Problem details –
Indicate how many lines in the listing below contain the word "find". No other output is permitted.

Material for this task –

(** * Email productivity agent: a shallow embedding of the backend

    The development follows the layout of the repository:

    - [PyStr]       the string operations of the Python runtime the code uses
                    ([strip], [split], [find], [rfind], slicing, [in]);
    - [Json]        the values [json.load]/[json.loads] produce;
    - [Py]          exceptions and the state-and-exception monad in which the
                    effectful functions run;
    - [Models]      backend/models.py;
    - [PromptsManager]  backend/prompts_manager.py;
    - [InboxLoader] backend/inbox_loader.py;
    - [LlmClient]   backend/llm_client.py;
    - [Processors]  backend/processors.py;
    - [Agent]       backend/agent.py;
    - [App]         the processing pass of app.py.

    A Python [str] is a sequence of Unicode code points and is modelled as
    [list N].  What lies outside the repository (the Unicode case mapping, the
    JSON decoder, the OpenAI client and service) is gathered in the class
    [Runtime]; every theorem holds for every runtime, and [ReferenceRuntime]
    supplies a computable instance for the worked examples. *)

From Stdlib Require Import ZArith NArith String Ascii DecimalString QArith SpecFloat.
From stdpp Require Import base option list gmap fin_maps.

#[local] Set Warnings "-register-all".
#[local] Open Scope Z_scope.

(* ===================================================================== *)
(** * Python strings *)
(* ===================================================================== *)

Module PyStr.

(** A [str] value: the list of its code points. *)
Definition pystr : Type := list N.

(** ** Literals

    String literals of the source are written as Rocq strings (which are byte
    strings holding the UTF-8 encoding) and decoded to code points. *)

Fixpoint bytes_of (s : string) : list N :=
  match s with
  | EmptyString => []
  | String a r => N_of_ascii a :: bytes_of r
  end.

Fixpoint utf8_decode (bs : list N) : pystr :=
  match bs with
  | [] => []
  | b :: r =>
      if (b <? 128)%N then b :: utf8_decode r
      else if (b <? 224)%N then
        match r with
        | c1 :: r1 => ((b - 192) * 64 + (c1 - 128))%N :: utf8_decode r1
        | _ => [b]
        end
      else if (b <? 240)%N then
        match r with
        | c1 :: c2 :: r2 =>
            ((b - 224) * 4096 + (c1 - 128) * 64 + (c2 - 128))%N :: utf8_decode r2
        | _ => [b]
        end
      else
        match r with
        | c1 :: c2 :: c3 :: r3 =>
            ((b - 240) * 262144 + (c1 - 128) * 4096 + (c2 - 128) * 64 + (c3 - 128))%N
              :: utf8_decode r3
        | _ => [b]
        end
  end.

(** [u "..."] is the [str] written ["..."] in the source. *)
Definition u (s : string) : pystr := utf8_decode (bytes_of s).

(** [jq "..."] is [u "..."] with every backquote replaced by a double quote:
    it lets JSON texts be written inside a Rocq string. *)
Definition jq (s : string) : pystr :=
  (fun c => if (c =? 96)%N then 34%N else c) <$> u s.

(** Code points of the characters the source names. *)
Definition LF : N := 10.
Definition LBRACKET : N := 91.
Definition RBRACKET : N := 93.

(** ** Equality *)

Definition str_eqb (a b : pystr) : bool := bool_decide (a = b).

(** ** [str.isspace] per character and [str.strip()]

    CPython's [Py_UNICODE_ISSPACE]: the characters [str.strip()] removes when
    called without argument. *)
Definition is_space (c : N) : bool :=
  ((9 <=? c) && (c <=? 13) || (28 <=? c) && (c <=? 32)
   || (c =? 133) || (c =? 160) || (c =? 5760)
   || (8192 <=? c) && (c <=? 8202)
   || (c =? 8232) || (c =? 8233) || (c =? 8239) || (c =? 8287)
   || (c =? 12288))%N.

Fixpoint lstrip (s : pystr) : pystr :=
  match s with
  | [] => []
  | c :: r => if is_space c then lstrip r else s
  end.

(** [rstrip] drops the maximal all-whitespace suffix. *)
Fixpoint rstrip (s : pystr) : pystr :=
  match s with
  | [] => []
  | c :: r =>
      match rstrip r with
      | [] => if is_space c then [] else [c]
      | r' => c :: r'
      end
  end.

Definition strip (s : pystr) : pystr := rstrip (lstrip s).

(** ** [s.split(sep)] for a one-character separator

    The result is never empty: [''.split(sep)] is [['']]. *)
Fixpoint split (sep : N) (s : pystr) : list pystr :=
  match s with
  | [] => [[]]
  | c :: r =>
      if (c =? sep)%N then [] :: split sep r
      else match split sep r with
           | [] => [[c]]
           | l :: ls => (c :: l) :: ls
           end
  end.

(** [xs[0]] on a list of strings known to be non-empty. *)
Definition first (xs : list pystr) : pystr := hd [] xs.

(** ** [sub in s] *)

Fixpoint starts_with (p s : pystr) : bool :=
  match p, s with
  | [], _ => true
  | _ :: _, [] => false
  | a :: p', b :: s' => (a =? b)%N && starts_with p' s'
  end.

Fixpoint contains (sub s : pystr) : bool :=
  starts_with sub s ||
  match s with
  | [] => false
  | _ :: r => contains sub r
  end.

(** ** [s.find(c)], [s.rfind(c)] for a one-character needle: an index, or -1 *)

Fixpoint find (c : N) (s : pystr) : Z :=
  match s with
  | [] => -1
  | x :: r =>
      if (x =? c)%N then 0
      else let i := find c r in if i <? 0 then -1 else i + 1
  end.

Answer to this exercise –
4